Copy the lines below exactly. Start at the first and finish with the line containing "disk, the renames, the".

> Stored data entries
:::::

(** ** Flushing a batch *)

(** C3. A flush is all or nothing for each write, and never exceeds its budget.
    As long as files that are there can be read to verify them, whatever the
    disk, the renames, the sync and the transaction do, the flush returns one
    result per write and a store that satisfies its invariant (so no body in
    memory lost its file).  Every write reported as stored is in
    memory, as the body of the last accepted write of its key, and the
    physical bytes then stay within the budget computed for the flush. *)
Theorem flush_outcome env lim stale now0 clock st batch st' results :
  verifies env → storeOk owner content st → Forall (writeOk owner content (st_files st)) batch →
  flushBatch env lim stale now0 clock st batch = (st', results) →
  storeOk owner content st'
  ∧ length results = length batch
  ∧ (∀ i w, sizedWrites env batch !! i = Some w → results !! i = Some None →
      ∃ it w', p_items (st_provider st') !! pw_variedKey w = Some it ∧ w' ∈ sizedWrites env batch
        ∧ pw_variedKey w' = pw_variedKey w ∧ ∃ x, isBody stale x w' ∧ eraseIds it = eraseIds x)
  ∧ (∀ i b, flushBudget env lim now0 st batch = Some b → results !! i = Some None →
      p_physicalUsed (st_provider st') ≤ cb_physicalAvailable b).
Proof.
  intros Hv0 Hst Hw Hf. destruct (flushBatch_ok _ _ _ _ _ _ _ _ _ _ _ Hv0 Hst Hw Hf) as [Hok Hl Hv Hb].
  split_and!; try done. rewrite Hl. apply length_map.
Qed.

(** ** Committing *)

(** C8. A commit is atomic.  A staged batch over an intact store either fails, and
    then nothing is returned to apply, or it commits: memory then holds exactly
    the staged view (up to the identities of list and heap elements), the
    database holds the disk image of every item in memory and of the byte
    counter, and the whole is consistent again. *)
Theorem commit_atomic fault st s files c :
  storeOk owner content st → StagedOk owner (st_provider st) s → filesOk content (viewMap (st_provider st) s) files →
  match commitBatch fault (st_provider st) s with
  | Err e => ∃ code, fault = Some code ∧ e = ErrIndexIO code
  | Ok p' => fault = None ∧ storeOk owner content (Store p' files c)
      ∧ (∀ k, eraseIds <$> p_items p' !! k = eraseIds <$> getItem (st_provider st) s k)
      ∧ (∀ g, default ∅ (p_groups p' !! g) = groupView (st_provider st) s g)
      ∧ p_physicalUsed p' = bs_physical s ∧ p_cacheUsed p' = bs_used s
      ∧ ∃ ix, p_index p' = Some ix ∧ ix_used ix = p_cacheUsed p'
          ∧ ∀ k, ix_items ix !! k = encodeDiskItem <$> p_items p' !! k
  end.
Proof.
  intros Hst Hs Hf. destruct fault as [code|].
  - destruct (st_index _ _ _ Hst) as (ix & Hix & _). rewrite (commit_fault _ _ _ ix) by done. eauto.
  - destruct (commit_storeOk owner content st (st_provider st) s ∅ files c) as (p' & -> & H1 & H2 & H3 & H4 & H5 & H6);
      try done; [apply Hst|].
    split_and!; try done. intros k. by rewrite H2, viewMap_lookup.
Qed.

(** ** Deleting *)

(** What a successful deletion of the item [it] under [key] does. *)
Record deletionEffect (st : store) (key : string) (it : cacheItem) (st' : store) : Prop := {
  de_gone : p_items (st_provider st') !! key = None;
  de_index : ∃ ix, p_index (st_provider st') = Some ix ∧ ix_items ix !! key = None;
  de_file : ci_file it = true → st_files st' !! ci_value it = None;
  de_unlisted : ci_file it = true → ∀ mk mi, p_items (st_provider st') !! mk = Some mi → key ∉ mappingVariants mi;
  de_bodies : ∀ k x, k ≠ key → p_items (st_provider st) !! k = Some x → ci_file x = true →
    ∃ x', p_items (st_provider st') !! k = Some x' ∧ eraseIds x' = eraseIds x
      ∧ st_files st' !! ci_value x = st_files st !! ci_value x;
  de_shrinks : ∀ k x', p_items (st_provider st') !! k = Some x' → ci_file x' = true →
    ∃ x, p_items (st_provider st) !! k = Some x ∧ eraseIds x' = eraseIds x;
  de_files : st_files st' ⊆ st_files st;
}.

Lemma body_key st k it : storeOk owner content st → p_items (st_provider st) !! k = Some it → ci_file it = true →
  mappingKeyed k = false ∧ owner (ci_value it) = k.
Proof.
  intros Hst Hk Hf. pose proof (mm_items _ _ _ (po_mem _ _ (st_ok _ _ _ Hst)) k it Hk) as [Hkind _ _ _ Ho _ _].
  split; [destruct (mappingKeyed k); [by rewrite Hf in Hkind|done]|by apply Ho].
Qed.

(** An item of a committed view, without its identities. *)
Lemma erased_lookup (items view : gmap string cacheItem) k :
  eraseIds <$> items !! k = eraseIds <$> view !! k →
  ∀ x, view !! k = Some x → ∃ x', items !! k = Some x' ∧ eraseIds x' = eraseIds x.
Proof.
  intros He x Hx. rewrite Hx in He. destruct (items !! k) as [y|]; [|done]. apply (inj Some) in He. eauto.
Qed.

Lemma erased_variants x y : eraseIds x = eraseIds y → mappingVariants x = mappingVariants y.
Proof. intros H. by assert (mappingVariants (eraseIds x) = mappingVariants (eraseIds y)) as Hv by (by rewrite H). Qed.

Lemma erased_file x y : eraseIds x = eraseIds y → ci_file x = ci_file y ∧ ci_value x = ci_value y
  ∧ ci_expiresAt x = ci_expiresAt y.
Proof. intros H. by split_and!; [change (ci_file (eraseIds x) = ci_file (eraseIds y))|
  change (ci_value (eraseIds x) = ci_value (eraseIds y))|
  change (ci_expiresAt (eraseIds x) = ci_expiresAt (eraseIds y))]; rewrite H. Qed.

Lemma finishDelete_effect st key it p s :
  storeOk owner content st → p_items (st_provider st) !! key = Some it →
  deleteItem (st_provider st) (newBatchState (st_provider st)) key = (p, s) →
  deletionEffect st key it (finishDelete None st p s).
Proof.
  intros Hst Hit Hd. pose proof (newStaged owner content st Hst) as Hs0.
  pose proof (shrunk_delete owner _ _ _ _ _ Hs0 Hd) as Hsh.
  pose proof (deleteItem_ok owner _ _ _ _ _ Hs0 Hd) as Hdel.
  pose proof (shrunk_files owner content st p s Hst Hsh) as Hfiles.
  rewrite <- viewMap_new in Hit.
  destruct Hdel as [_ Hok Hgone Hbodies Hshr Hun _ _ _ Hobs _ _]. rewrite Hit in Hobs.
  destruct (sh_provider _ _ _ _ _ Hsh) as [n ->]. unfold finishDelete.
  destruct (commit_storeOk owner content st (setVersion (st_provider st) n) s ∅
    (removeFiles (bs_obsoleteFiles s) (st_files st)) (st_counters st))
    as (p' & -> & Hok' & Hview & _ & _ & _ & (ix & Hix & _ & Himg)); try done.
  { apply memOk_version, (po_mem _ _ (st_ok _ _ _ Hst)). }
  assert (p_items p' !! key = None) as Hnone.
  { specialize (Hview key). rewrite Hgone in Hview. by destruct (p_items p' !! key). }
  assert (∀ k x', p_items p' !! k = Some x' → ∃ y, viewMap (setVersion (st_provider st) n) s !! k = Some y
    ∧ eraseIds x' = eraseIds y) as Hback.
  { intros k x' Hx'. specialize (Hview k). rewrite Hx' in Hview. destruct (viewMap _ _ !! k) as [y|]; [|done].
    apply (inj Some) in Hview. eauto. }
  split; cbn [st_provider st_files].
  - done.
  - exists ix. by rewrite Himg, Hnone.
  - intros Hf. rewrite Hf in Hobs. apply map_lookup_filter_None_2. right. intros i _. rewrite Hobs. set_solver.
  - intros Hf mk mi Hmi. destruct (body_key st key it Hst) as [Hkey _]; [by rewrite <- viewMap_new|done|].
    destruct (Hback mk mi Hmi) as (y & Hy & He). rewrite (erased_variants _ _ He). by apply (Hun Hkey (ex_intro _ it Hit) mk).
  - intros k x Hne Hx Hf. destruct (body_key st k x Hst Hx Hf) as [Hkey Hown].
    pose proof (Hbodies k Hkey Hne) as Hv. rewrite viewMap_new, Hx in Hv.
    destruct (erased_lookup _ _ _ (Hview k) x Hv) as (x' & Hx' & He). exists x'. split_and!; [done|done|].
    destruct (Hfiles k x Hv Hf) as [_ (i & Hi & _)]. rewrite Hi. symmetry.
    by apply map_lookup_filter_Some in Hi as [-> _].
  - intros k x' Hx' Hf. destruct (Hback k x' Hx') as (y & Hy & He). exists y. split; [|done].
    destruct (body_key (Store p' (removeFiles (bs_obsoleteFiles s) (st_files st)) (st_counters st)) k x' Hok' Hx' Hf) as [Hkey _].
    rewrite <- viewMap_new. by apply (sh_bodies _ _ _ _ _ Hsh).
  - apply map_filter_subseteq.
Qed.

:::::

> OUTPUT FOR THIS TASK
(** ** Flushing a batch *)

(** C3. A flush is all or nothing for each write, and never exceeds its budget.
    As long as files that are there can be read to verify them, whatever the
    disk, the renames, the sync and the transaction do, the flush returns one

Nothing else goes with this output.